Directions: Repeat every line below exactly, word for word.

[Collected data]
Content starts

(** * A2A protocol subsystem: task manager, protocol server, protocol client
      and host agent

    A shallow embedding of
      - [chatbot/a2a/common/types.py]   (the protocol data model),
      - [chatbot/a2a/common/server.py]  ([InMemoryTaskManager], [A2AServer]),
      - [chatbot/a2a/common/client.py]  (the SSE consumer and the request
        path of [A2AClient]),
      - [chatbot/a2a/hosts/host_agent.py],
      - [chatbot/a2a/agents/base_agent.py] and
        [chatbot/a2a/agents/data_migration_agent.py] (the processing
        callback of an agent),
    followed by the properties of the specification that concern them and
    by further properties of the same code.

    Conventions.
      - A Python coroutine whose body contains no suspension point that
        matters for task state is run to completion: a manager operation is
        a function [Manager -> Manager * Result _].
      - A raised exception is a value of [Exc], an instance of [Exception];
        the state reached before the raise is kept as the first component.
        What is raised outside that class ([SystemExit],
        [KeyboardInterrupt], [asyncio.CancelledError]) ends the program or
        the coroutine, no handler of this code catches it, and it is not
        modelled.
      - [dict]s keyed by task id are [gmap string _]; the dictionary the
        host agent iterates over keeps its insertion order in an
        association list.
      - [asyncio.Queue] objects live in a store indexed by a queue number,
        because the manager keeps them in lists, removes them by identity
        and the subscriber keeps reading its own queue whatever happens to
        those lists.
      - The wall clock is a counter that every reading advances.
      - Tasks, artifacts and events are values.  A task is reached through
        [self.tasks] only, so an assignment to one of its attributes is an
        update of the stored task.  An event shares the part list of its
        artifact with the stored task, and [existing.parts.extend(...)]
        changes that list in place: an event is what its subscriber finds
        when it takes the event from the queue, which it does before the
        next call on the manager is made. *)

From Stdlib Require Import ZArith Ascii Bool Lia DecimalString.
From stdpp Require Import base option list gmap strings.

#[local] Open Scope Z_scope.
#[local] Open Scope nat_scope.

(** ** Python strings

    A [string] is the sequence of the characters of a Python [str] whose
    characters are in the ASCII range; [lower] and [strip] are Python's on
    that range. *)

Module Str.

(** [s.startswith(p)] *)
Definition startswith (p s : string) : bool := String.prefix p s.

(** [sub in s] *)
Fixpoint contains (sub s : string) : bool :=
  startswith sub s ||
  match s with
  | EmptyString => false
  | String _ s' => contains sub s'
  end.

(** [s[n:]] *)
Fixpoint drop (n : nat) (s : string) : string :=
  match n, s with
  | S n', String _ s' => drop n' s'
  | _, _ => s
  end.

(** One character of [s.lower()], on the ASCII range. *)
Definition lower_char (c : ascii) : ascii :=
  let n := nat_of_ascii c in
  if (65 <=? n) && (n <=? 90) then ascii_of_nat (n + 32) else c.

Fixpoint lower (s : string) : string :=
  match s with
  | EmptyString => EmptyString
  | String c s' => String (lower_char c) (lower s')
  end.

(** [sep.join(l)] *)
Fixpoint join (sep : string) (l : list string) : string :=
  match l with
  | [] => ""
  | [x] => x
  | x :: l' => x +:+ sep +:+ join sep l'
  end.

Definition nl : string := String "010"%char EmptyString.
Definition nlnl : string := nl +:+ nl.

(** The characters [str.strip()] removes, on the ASCII range. *)
Definition is_space (c : ascii) : bool :=
  let n := nat_of_ascii c in
  ((9 <=? n) && (n <=? 13)) || ((28 <=? n) && (n <=? 32)).

Fixpoint lstrip (s : string) : string :=
  match s with
  | String c s' => if is_space c then lstrip s' else s
  | EmptyString => EmptyString
  end.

Content ends

Task solution:
(** * A2A protocol subsystem: task manager, protocol server, protocol client
      and host agent

    A shallow embedding of
      - [chatbot/a2a/common/types.py]   (the protocol data model),
      - [chatbot/a2a/common/server.py]  ([InMemoryTaskManager], [A2AServer]),
      - [chatbot/a2a/common/client.py]  (the SSE consumer and the request
        path of [A2AClient]),
      - [chatbot/a2a/hosts/host_agent.py],
      - [chatbot/a2a/agents/base_agent.py] and
        [chatbot/a2a/agents/data_migration_agent.py] (the processing
        callback of an agent),
    followed by the properties of the specification that concern them and
    by further properties of the same code.

    Conventions.
      - A Python coroutine whose body contains no suspension point that
        matters for task state is run to completion: a manager operation is
        a function [Manager -> Manager * Result _].
      - A raised exception is a value of [Exc], an instance of [Exception];
        the state reached before the raise is kept as the first component.
        What is raised outside that class ([SystemExit],
        [KeyboardInterrupt], [asyncio.CancelledError]) ends the program or
        the coroutine, no handler of this code catches it, and it is not
        modelled.
      - [dict]s keyed by task id are [gmap string _]; the dictionary the
        host agent iterates over keeps its insertion order in an
        association list.
      - [asyncio.Queue] objects live in a store indexed by a queue number,
        because the manager keeps them in lists, removes them by identity
        and the subscriber keeps reading its own queue whatever happens to
        those lists.
      - The wall clock is a counter that every reading advances.
      - Tasks, artifacts and events are values.  A task is reached through
        [self.tasks] only, so an assignment to one of its attributes is an
        update of the stored task.  An event shares the part list of its
        artifact with the stored task, and [existing.parts.extend(...)]
        changes that list in place: an event is what its subscriber finds
        when it takes the event from the queue, which it does before the
        next call on the manager is made. *)

From Stdlib Require Import ZArith Ascii Bool Lia DecimalString.
From stdpp Require Import base option list gmap strings.

#[local] Open Scope Z_scope.
#[local] Open Scope nat_scope.

(** ** Python strings

    A [string] is the sequence of the characters of a Python [str] whose
    characters are in the ASCII range; [lower] and [strip] are Python's on
    that range. *)

Module Str.

(** [s.startswith(p)] *)
Definition startswith (p s : string) : bool := String.prefix p s.

(** [sub in s] *)
Fixpoint contains (sub s : string) : bool :=
  startswith sub s ||
  match s with
  | EmptyString => false
  | String _ s' => contains sub s'
  end.

(** [s[n:]] *)
Fixpoint drop (n : nat) (s : string) : string :=
  match n, s with
  | S n', String _ s' => drop n' s'
  | _, _ => s
  end.

(** One character of [s.lower()], on the ASCII range. *)
Definition lower_char (c : ascii) : ascii :=
  let n := nat_of_ascii c in
  if (65 <=? n) && (n <=? 90) then ascii_of_nat (n + 32) else c.

Fixpoint lower (s : string) : string :=
  match s with
  | EmptyString => EmptyString
  | String c s' => String (lower_char c) (lower s')
  end.

(** [sep.join(l)] *)
Fixpoint join (sep : string) (l : list string) : string :=
  match l with
  | [] => ""
  | [x] => x
  | x :: l' => x +:+ sep +:+ join sep l'
  end.

Definition nl : string := String "010"%char EmptyString.
Definition nlnl : string := nl +:+ nl.

(** The characters [str.strip()] removes, on the ASCII range. *)
Definition is_space (c : ascii) : bool :=
  let n := nat_of_ascii c in
  ((9 <=? n) && (n <=? 13)) || ((28 <=? n) && (n <=? 32)).

Fixpoint lstrip (s : string) : string :=
  match s with
  | String c s' => if is_space c then lstrip s' else s
  | EmptyString => EmptyString
  end.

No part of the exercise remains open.